LISTED RECORDS section start

(** *** selenium's bounded wait

    [WaitWithTimeout(condition, timeout)] evaluates the condition; an
    error of the condition is returned at once, a true condition ends
    the wait with [nil]; otherwise, when the timeout has elapsed, the
    wait ends with a timeout error, and else it sleeps for the default
    interval and polls again.  [S] is the state of the variables the
    condition's closure captures and assigns. *)
Definition DefaultWaitInterval : Duration := (100 * Millisecond)%Z.

Fixpoint pollLoop {R S} (condition : S -> M W R (S * (bool * option error)))
    (budget : nat) (s : S) : M W R (S * option error) :=
  r <- condition s ;;
  match r with
  | (s', (_, Some err)) => ret (s', Some err)
  | (s', (true, None)) => ret (s', None)
  | (s', (false, None)) =>
      match budget with
      | O =>
          elapsed <- call Elapsed ;;
          ret (s', Some ("timeout after " ++ elapsed))
      | S budget' =>
          call (Sleep DefaultWaitInterval) ;;
          pollLoop condition budget' s'
      end
  end.

Definition WaitWithTimeout {R S} (condition : S -> M W R (S * (bool * option error)))
    (timeout : Duration) (s : S) : M W R (S * option error) :=
  budget <- call (PollBudget timeout) ;;
  pollLoop condition budget s.

(** The condition closure of [waitForSelector]. *)
Definition selectorCondition {R} (selector : string) (_ : unit)
  : M W R (unit * (bool * option error)) :=
  fn (r <- call (FindElement selector) ;;
      match r with
      | inl _ => Return (tt, (true, None))
      | inr _ => Return (tt, (false, None))
      end).

(** [waitForSelector] waits for an element matching the selector to
    appear. *)
Definition waitForSelector {R} (selector : string) (timeout : Duration)
  : M W R (option error) :=
  fn (r <- WaitWithTimeout (selectorCondition selector) timeout tt ;;
      ret (snd r)).

(** The condition closure of [waitForFunction]. *)
Definition functionCondition {R} (jsCode : string) (_ : unit)
  : M W R (unit * (bool * option error)) :=
  fn (r <- call (ExecuteScript jsCode) ;;
      match r with
      | inr _ => Return (tt, (false, None))
      | inl result =>
          match result with
          | JBool boolResult => Return (tt, (boolResult, None))
          | _ => Return (tt, (false, None))
          end
      end).

(** [waitForFunction] waits for a JavaScript condition to be true. *)
Definition waitForFunction {R} (jsCode : string) (timeout : Duration)
  : M W R (option error) :=
  fn (r <- WaitWithTimeout (functionCondition jsCode) timeout tt ;;
      ret (snd r)).

(** *** The scripts and selectors of the program *)

Definition consoleCaptureScript : string := "
		if (!window.__consoleMessages) {
			window.__consoleMessages = [];
			['log', 'warn', 'error', 'info', 'debug'].forEach(function(method) {
				var original = console[method];
				console[method] = function() {
					var args = Array.prototype.slice.call(arguments);
					var message = args.map(function(arg) {
						if (typeof arg === 'object') {
							try { return JSON.stringify(arg); }
							catch(e) { return String(arg); }
						}
						return String(arg);
					}).join(' ');
					window.__consoleMessages.push({
						level: method,
						message: message
					});
					original.apply(console, arguments);
				};
			});
		}
	".

Definition detectLiveViewScript : string :=
  "return document.querySelector('[data-phx-session]') !== null".

Definition navigationTrackingScript : string := "
			if (!window.__phxNavigationState) {
				window.__phxNavigationState = { loading: false };
				document.addEventListener('phx:page-loading-start', function() {
					window.__phxNavigationState.loading = true;
				});
				document.addEventListener('phx:page-loading-stop', function() {
					window.__phxNavigationState.loading = false;
				});
			}
		".

Definition loadingStarted : string :=
  "return window.__phxNavigationState && window.__phxNavigationState.loading === true".

Definition loadingStopped : string :=
  "return window.__phxNavigationState && window.__phxNavigationState.loading === false".

Definition readyStateComplete : string :=
  "return document.readyState === 'complete'".

Definition capturedLogsScript : string :=
  "return window.__consoleMessages || []".

Definition inputSelector (formID name : string) : string :=
  "#" ++ formID ++ " input[name='" ++ name ++ "']".

Definition formSelector (formID : string) : string := "#" ++ formID.

Definition submitSelector (formID : string) : string :=
  "#" ++ formID ++ " input[type='submit'], #" ++ formID ++ " button[type='submit']".

(** *** [handleForm] *)

Definition handleForm {R} (config : Config) (isLiveView : bool)
  : M W R (option error) :=
  fn (
    (* Fill form inputs *)
    forEach (Inputs config) (fun input =>
      let selector := inputSelector (FormID config) (Name input) in
      r <- call (FindElement selector) ;;
      elem <- orReturn r (fun err =>
                Some ("could not find input " ++ Name input ++ ": " ++ err)) ;;
      e <- call (Clear elem) ;;
      failIf e (fun err =>
                Some ("could not clear input " ++ Name input ++ ": " ++ err)) ;;
      e <- call (SendKeys elem (Value input)) ;;
      failIf e (fun err =>
                Some ("could not fill input " ++ Name input ++ ": " ++ err))) ;;
    (if isLiveView then
       (* For LiveView, use Phoenix event-based navigation tracking *)
       r <- call (FindElement (formSelector (FormID config))) ;;
       formElem <- orReturn r (fun err =>
                     Some ("could not find LiveView form: " ++ err)) ;;
       (* Submit the form by pressing Enter *)
       e <- call (SendKeys formElem EnterKey) ;;
       failIf e (fun err => Some ("could not submit LiveView form: " ++ err)) ;;
       Println "Waiting for Phoenix LiveView navigation..." ;;
       (* First, wait for loading to start (with short timeout) *)
       err <- waitForFunction loadingStarted (2 * Second)%Z ;;
       match err with
       | Some _ =>
           Printf ("Info: No navigation detected (this is normal for in-place updates)" ++ nl)
       | None =>
           (* If navigation started, wait for it to complete *)
           err <- waitForFunction loadingStopped (10 * Second)%Z ;;
           match err with
           | Some err =>
               Printf ("Warning: Navigation did not complete within timeout: "
                       ++ err ++ nl)
           | None => Println "Phoenix LiveView navigation completed"
           end
       end ;;
       Println "LiveView form submitted"
     else
       (* For regular forms, click submit button or press enter *)
       r <- call (FindElement (submitSelector (FormID config))) ;;
       match r with
       | inr _ =>
           (* Try pressing Enter on the form if no submit button *)
           r <- call (FindElement (formSelector (FormID config))) ;;
           formElem <- orReturn r (fun err =>
                         Some ("could not submit form: " ++ err)) ;;
           e <- call (SendKeys formElem EnterKey) ;;
           failIf e (fun err => Some ("could not submit form: " ++ err))
       | inl elem =>
           e <- call (Click elem) ;;
           failIf e (fun err => Some ("could not click submit button: " ++ err))
       end ;;
       Println "Form submitted") ;;
    ret None).
(** Modelled from the spec: linear probing from the slot of the hash, until
    a null slot or the element is met. *)
Fixpoint probe (tbl : list N) (x : N) (fuel k : nat) : probe_result :=
  match fuel with
  | O => Exhausted
  | S fuel' =>
      let i := slot_of (length tbl) x k in
      match tbl !! i with
      | None => Exhausted
      | Some e =>
          if IsNull e then Vacant i
          else if N.eqb e x then Found i
          else probe tbl x fuel' (S k)
      end
  end.

(** Modelled from the spec: [find_fast] probes for the element. *)
Definition find_fast (s : t) (x : N) : bool :=
  match probe (slots s) x (capacity s) 0 with
  | Found _ => true
  | _ => false
  end.

(** Store [x] in the first vacant slot of its probe sequence. *)
Definition place (x : N) (s : t) : t * bool :=
  match probe (slots s) x (capacity s) 0 with
  | Vacant i => ({| slots := <[i:=x]> (slots s); count := S (count s) |}, true)
  | _ => (s, false)
  end.

(** Modelled from the spec: growth doubles the table and places the
    elements again; it is asked for when one more element would bring the
    load factor above one half. *)
Definition rehash_into (s : t) (old : list N) : t :=
  fold_left (fun acc e => if IsNull e then acc else fst (place e acc)) old s.

Definition grow (s : t) : t :=
  rehash_into (create (2 * capacity s)) (slots s).

Definition reserve (s : t) : t :=
  if 2 * S (count s) <=? capacity s then s else grow s.

(** Modelled from the spec: [insert] returns the table and whether the
    element was added ([.second] of the pair returned in the source). *)
Definition insert (s : t) (x : N) : t * bool :=
  if find_fast s x then (s, false) else place x (reserve s).
(** X21.  Recording an IHAVE.  For a payload that lists 20-byte hashes,
    [handle_i_have_response] returns their hex strings in order and records
    the sender as a candidate for every listed hash that is being tracked:
    the sender is appended to the candidates of such a hash unless it is
    already among them, and the candidates of every other hash stay as they
    are (an IHAVE for a hash that was never asked for is ignored).  Handling
    the same IHAVE again changes nothing; nothing is sent and no upload slot
    is touched.  A payload whose length is not a multiple of 20 is dropped:
    the handler returns the empty list and records nothing. *)
Theorem i_have_records_candidates pkt_info bad_info from_addr hm ds h :
  Packet.payload pkt_info = concat ds -> Forall (fun d => len d = 20) ds ->
  len (Packet.payload bad_info) mod 20 <> 0 ->
  let hashes := map Hex.bytes_to_hex_string ds in
  let r := handle_i_have_response pkt_info from_addr hm in
  fst r = hashes
  /\ get_download_candidates h (snd r)
     = (if bool_decide (h ∈ hashes) && dict_in h (active_requests hm)
           && negb (bool_decide (from_addr ∈ get_download_candidates h hm))
        then get_download_candidates h hm ++ [from_addr]
        else get_download_candidates h hm)
  /\ handle_i_have_response pkt_info from_addr (snd r) = r
  /\ sock (snd r) = sock hm
  /\ upload_connections (snd r) = upload_connections hm
  /\ handle_i_have_response bad_info from_addr hm = ([], hm).
Proof.
  intros Hpay H20 Hbad hashes r.
  destruct (i_have_fields pkt_info from_addr hm ds h Hpay H20) as (A & B & C & D & E).
  repeat (split; [assumption|]).
  unfold handle_i_have_response, Packet.extract_chunk_hashes.
  replace (len (Packet.payload bad_info) mod 20 =? 0) with false
    by (symmetry; apply Z.eqb_neq; exact Hbad).
  reflexivity.
Qed.

Lemma i_have_records_candidates_witness :
  let hm := snd (send_who_has_request Packet.Little 7 three_peers
                   (map Hex.bytes_to_hex_string [repeat x01 20]) asker) in
  let info := packet_of Packet.PktType.IHAVE (concat [repeat x01 20]) None in
  get_download_candidates (Hex.bytes_to_hex_string (repeat x01 20))
    (snd (handle_i_have_response info ("10.0.0.2"%string, 48002) hm))
  = [("10.0.0.2"%string, 48002)].
Proof.
  intros hm info.
  assert (H20 : Forall (fun d => len d = 20) [repeat x01 20]) by (repeat constructor).
  assert (Hbad : len (Packet.payload (packet_of 0 [x00] None)) mod 20 <> 0)
    by (vm_compute; discriminate).
  destruct (i_have_records_candidates info (packet_of 0 [x00] None)
              ("10.0.0.2"%string, 48002) hm [repeat x01 20]
              (Hex.bytes_to_hex_string (repeat x01 20)) eq_refl H20 Hbad)
    as (_ & B & _).
  rewrite B. vm_compute. reflexivity.
Defined.

(** ** Discovery, end to end *)

Lemma who_has_reply ho hm pkt_info from_addr ds :
  Packet.payload pkt_info = concat ds -> Forall (fun d => len d = 20) ds ->
  len ds <= 69 ->
  len (upload_connections hm) < connection_limit hm ->
  Answers.held hm ds <> [] ->
  handle_who_has_request ho pkt_info from_addr hm
  = sendto (Formats.datagram (Wire.IHave (Answers.held hm ds))) from_addr hm.
Proof.
  intros Hpay H20 H69 Hfree Hheld.
  unfold handle_who_has_request, who_has_body.
  rewrite Hpay, (HandshakeFacts.extract_concat ds H20). cbn [bind].
  rewrite HandshakeFacts.available_held. cbn [bind].
  replace (len (upload_connections hm) >=? connection_limit hm) with false
    by (symmetry; rewrite Z.geb_leb; apply Z.leb_gt; exact Hfree).
  destruct (HandshakeFacts.held_len hm ds H20) as [Hh20 Hhl].
  destruct (FormatFacts.build_cases ho (Wire.IHave (Answers.held hm ds)))
    as [[Hb _]|[_ Hc]].
  - cbn [Wire.build] in Hb.
    destruct (Answers.held hm ds) as [|x xs] eqn:E; [congruence|].
    rewrite Hb. reflexivity.
  - exfalso. cbn [Formats.buildable] in Hc.
    destruct (Answers.held hm ds) as [|x xs] eqn:E; [congruence|].
    rewrite (FormatFacts.len_concat_20 _ Hh20) in Hc.
    apply (f_equal negb) in Hc. cbn [negb] in Hc.
    apply negb_true_iff in Hc. apply not_true_iff_false in Hc. apply Hc.
    apply PacketFacts.fits_intro. change Packet.HEADER_LEN with 12.
    pose proof (PacketFacts.len_nonneg (x :: xs)). lia.
Qed.

(** X22.  Discovery, end to end.  A peer asks for the hashes of [ds] (at
    most 69, one receive buffer); every other peer of the roster is sent the
    WHOHAS.  A provider with a free upload slot that holds at least one of
    the chunks parses the WHOHAS (on its own byte order) and answers the
    asking peer with one IHAVE listing the hashes it holds, in request
    order.  The asking peer parses the IHAVE, and [handle_i_have_response]
    returns those hashes and makes the provider the one candidate of every
    requested hash it holds; the requested hashes it does not hold keep no
    candidate. *)
Theorem discovery_round_trip ho_a ho_p now roster ds d asker_addr provider_addr
        hm_a hm_p :
  Forall (fun d => len d = 20) ds -> len ds <= 69 ->
  Answers.held hm_p ds <> [] ->
  len (upload_connections hm_p) < connection_limit hm_p ->
  let hashes := map Hex.bytes_to_hex_string ds in
  let whohas := Formats.datagram (Wire.WhoHas ds) in
  let ihave := Formats.datagram (Wire.IHave (Answers.held hm_p ds)) in
  let hm_a1 := snd (send_who_has_request ho_a now roster hashes hm_a) in
  sock hm_a1 = sock hm_a ++ map (fun a => (whohas, a)) (others roster)
  /\ exists info1 info2,
       Packet.parse_packet ho_p whohas (Some asker_addr) = Ok info1
       /\ Packet.pkt_type info1 = Packet.PktType.WHOHAS
       /\ sock (handle_who_has_request ho_p info1 asker_addr hm_p)
          = sock hm_p ++ [(ihave, asker_addr)]
       /\ Packet.parse_packet ho_a ihave (Some provider_addr) = Ok info2
       /\ Packet.pkt_type info2 = Packet.PktType.IHAVE
       /\ fst (handle_i_have_response info2 provider_addr hm_a1)
          = map Hex.bytes_to_hex_string (Answers.held hm_p ds)
       /\ (In d ds ->
           get_download_candidates (Hex.bytes_to_hex_string d)
             (snd (handle_i_have_response info2 provider_addr hm_a1))
           = if holds hm_p (Hex.bytes_to_hex_string d) then [provider_addr] else []).
Proof.
  intros H20 H69 Hheld Hfree hashes whohas ihave hm_a1.
  destruct (HandshakeFacts.held_len hm_p ds H20) as [Hh20 Hhl].
  assert (Hne : ds <> []) by (intros ->; apply Hheld; reflexivity).
  assert (Hb : Formats.buildable (Wire.WhoHas ds) = true).
  { cbn [Formats.buildable]. destruct ds as [|x xs] eqn:E; [congruence|].
    rewrite <- E in *. rewrite (FormatFacts.len_concat_20 _ H20).
    apply PacketFacts.fits_intro. change Packet.HEADER_LEN with 12.
    pose proof (PacketFacts.len_nonneg ds). lia. }
  pose proof (send_who_has_fields ho_a now roster ds hm_a
                (Hex.bytes_to_hex_string d) Hb) as (_ & S1 & S2 & _).
  fold hashes in S1, S2. fold hm_a1 in S1, S2. fold whohas in S1.
  split; [exact S1|].
  eexists. eexists.
  split.
  { apply (parse_datagram ho_p (Wire.WhoHas ds)).
    - split; assumption.
    - unfold Wire.fits_pkt_len. cbn [Wire.msg_payload].
      rewrite (FormatFacts.len_concat_20 _ H20). change Packet.HEADER_LEN with 12. lia. }
  split; [reflexivity|]. split.
  { erewrite (who_has_reply ho_p hm_p _ asker_addr ds);
      [reflexivity|reflexivity|assumption..]. }
  split.
  { apply (parse_datagram ho_a (Wire.IHave (Answers.held hm_p ds))).
    - split; assumption.
    - unfold Wire.fits_pkt_len. cbn [Wire.msg_payload].
      rewrite (FormatFacts.len_concat_20 _ Hh20). change Packet.HEADER_LEN with 12. lia. }
  split; [reflexivity|].
  match goal with |- context [handle_i_have_response ?i _ _] => set (info2 := i) end.
  destruct (i_have_fields info2 provider_addr hm_a1 (Answers.held hm_p ds)
              (Hex.bytes_to_hex_string d) eq_refl Hh20) as (A & B & _).
  split; [exact A|].
  intros Hin. rewrite B.
  destruct (S2 ltac:(unfold hashes; apply in_map; exact Hin)) as [T1 T2].
  rewrite T2. unfold dict_in. rewrite T1.
  rewrite (bool_decide_eq_false_2 (provider_addr ∈ [])) by apply not_elem_of_nil.
  cbn [negb]. rewrite !andb_true_r.
  destruct (holds hm_p (Hex.bytes_to_hex_string d)) eqn:Eh.
  - rewrite bool_decide_eq_true_2; [reflexivity|].
    apply hex_elem, HandshakeFacts.held_spec. split; [now apply list_elem_of_In|].
    unfold holds in Eh. now apply bool_decide_eq_true in Eh.
  - rewrite bool_decide_eq_false_2; [reflexivity|].
    intros Hx. apply hex_elem, HandshakeFacts.held_spec in Hx as [_ Hx].
    unfold holds in Eh. apply bool_decide_eq_false in Eh. contradiction.
Qed.

Lemma discovery_round_trip_witness :
  let hm_a1 := snd (send_who_has_request Packet.Little 7 three_peers
                      (map Hex.bytes_to_hex_string [repeat x01 20]) asker) in
  sock hm_a1
  = sock asker
    ++ map (fun a => (Formats.datagram (Wire.WhoHas [repeat x01 20]), a))
           (others three_peers).
Proof.
  assert (H20 : Forall (fun d => len d = 20) [repeat x01 20]) by (repeat constructor).
  assert (H69 : len [repeat x01 20] <= 69) by (vm_compute; discriminate).
  assert (Hheld : Answers.held provider [repeat x01 20] <> [])
    by (vm_compute; discriminate).
  assert (Hfree : len (upload_connections provider) < connection_limit provider)
    by reflexivity.
  exact (proj1 (discovery_round_trip Packet.Little Packet.Big 7 three_peers
                  [repeat x01 20] (repeat x01 20)
                  ("10.0.0.1"%string, 48001) ("10.0.0.2"%string, 48002)
                  asker provider H20 H69 Hheld Hfree)).
Defined.

(** ** Forgetting old requests *)

Lemma dict_get_filter {V} (f : string * V -> bool) (d : pydict string V) h v :
  NoDup (map fst d) -> dict_get h d = Some v ->
  dict_get h (List.filter f d) = if f (h, v) then Some v else None.
Proof.
  induction d as [|[k v0] d IH]; [discriminate|].
  cbn [map fst dict_get List.filter]. intros Hnd. apply NoDup_cons in Hnd as [Hni Hnd].
  destruct (decide (h = k)) as [->|Hne].
  - intros [= ->]. destruct (f (k, v)) eqn:Ef.
    + cbn [dict_get]. destruct (decide (k = k)); congruence.
    + apply dict_get_None. intros Hin. apply Hni, list_elem_of_In.
      apply in_map_iff in Hin as ([k' v'] & E & Hin). cbn [fst] in E. subst k'.
      apply filter_In in Hin as [Hin _]. apply (in_map fst) in Hin. exact Hin.
  - intros Hg. destruct (f (k, v0)).
    + cbn [dict_get]. destruct (decide (h = k)); [congruence|]. now apply IH.
    + now apply IH.
Qed.

Lemma NoDup_filter_keys {V} (f : string * V -> bool) (d : pydict string V) :
  NoDup (map fst d) -> NoDup (map fst (List.filter f d)).
Proof.
  induction d as [|[k v] d IH]; [intros; constructor|].
  cbn [map fst List.filter]. intros Hnd. apply NoDup_cons in Hnd as [Hni Hnd].
  destruct (f (k, v)); [|now apply IH].
  cbn [map fst]. apply NoDup_cons. split; [|now apply IH].
  intros Hin. apply Hni. apply list_elem_of_In in Hin. apply list_elem_of_In.
  apply in_map_iff in Hin as ([k' v'] & E & Hin). cbn [fst] in E. subst k'.
  apply filter_In in Hin as [Hin _]. apply (in_map fst) in Hin. exact Hin.
Qed.

(** X23.  Forgetting old requests.  [cleanup_old_requests] forgets exactly
    the tracked hashes whose request is older than the timeout, together
    with the candidates recorded for them, and keeps the others with their
    candidates; it sends nothing, touches no upload slot, and a second call
    with the same clock changes nothing more.  A hash that was forgotten has
    no candidate any more, whoever answered. *)
Theorem old_requests_expire now timeout hm h t pr :
  NoDup (map fst (active_requests hm)) ->
  dict_get h (active_requests hm) = Some (t, pr) ->
  let hm' := cleanup_old_requests now timeout hm in
  ((timeout < now - t)%Q ->
   dict_get h (active_requests hm') = None /\ get_download_candidates h hm' = [])
  /\ ((now - t <= timeout)%Q ->
      dict_get h (active_requests hm') = Some (t, pr)
      /\ get_download_candidates h hm' = get_download_candidates h hm)
  /\ sock hm' = sock hm /\ upload_connections hm' = upload_connections hm
  /\ cleanup_old_requests now timeout hm' = hm'
  /\ NoDup (map fst (active_requests hm')).
Proof.
  intros Hnd Hg hm'.
  pose proof (dict_get_filter
                (fun kv => negb (Qltb timeout (now - fst (snd kv))))
                (active_requests hm) h (t, pr) Hnd Hg) as Hf.
  cbn [fst snd] in Hf.
  split; [|split; [|split; [reflexivity|split; [reflexivity|split]]]].
  - intros Hlt. apply ConnFacts.Qltb_lt in Hlt. rewrite Hlt in Hf. cbn [negb] in Hf.
    unfold hm', cleanup_old_requests, get_download_candidates.
    cbn [active_requests set_active_requests]. rewrite Hf. split; reflexivity.
  - intros Hle.
    assert (Hb : Qltb timeout (now - t) = false).
    { destruct (Qltb timeout (now - t)) eqn:E; [|reflexivity].
      apply ConnFacts.Qltb_lt in E. lra. }
    rewrite Hb in Hf. cbn [negb] in Hf.
    unfold hm', cleanup_old_requests, get_download_candidates.
    cbn [active_requests set_active_requests]. rewrite Hf, Hg. split; reflexivity.
  - unfold hm', cleanup_old_requests.
    cbn [active_requests set_active_requests context sock upload_connections
         connection_limit].
    rewrite filter_twice. reflexivity.
  - unfold hm', cleanup_old_requests. cbn [active_requests set_active_requests].
    now apply NoDup_filter_keys.
Qed.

LISTED RECORDS section end

> _BRIEF_: Write out a verbatim copy of the data, beginning with its first line and ending with the line that contains "S budget' =>".

> _RESPONSE AREA_:
(** *** selenium's bounded wait

    [WaitWithTimeout(condition, timeout)] evaluates the condition; an
    error of the condition is returned at once, a true condition ends
    the wait with [nil]; otherwise, when the timeout has elapsed, the
    wait ends with a timeout error, and else it sleeps for the default
    interval and polls again.  [S] is the state of the variables the
    condition's closure captures and assigns. *)
Definition DefaultWaitInterval : Duration := (100 * Millisecond)%Z.

Fixpoint pollLoop {R S} (condition : S -> M W R (S * (bool * option error)))
    (budget : nat) (s : S) : M W R (S * option error) :=
  r <- condition s ;;
  match r with
  | (s', (_, Some err)) => ret (s', Some err)
  | (s', (true, None)) => ret (s', None)
  | (s', (false, None)) =>
      match budget with
      | O =>
          elapsed <- call Elapsed ;;
          ret (s', Some ("timeout after " ++ elapsed))
      | S budget' =>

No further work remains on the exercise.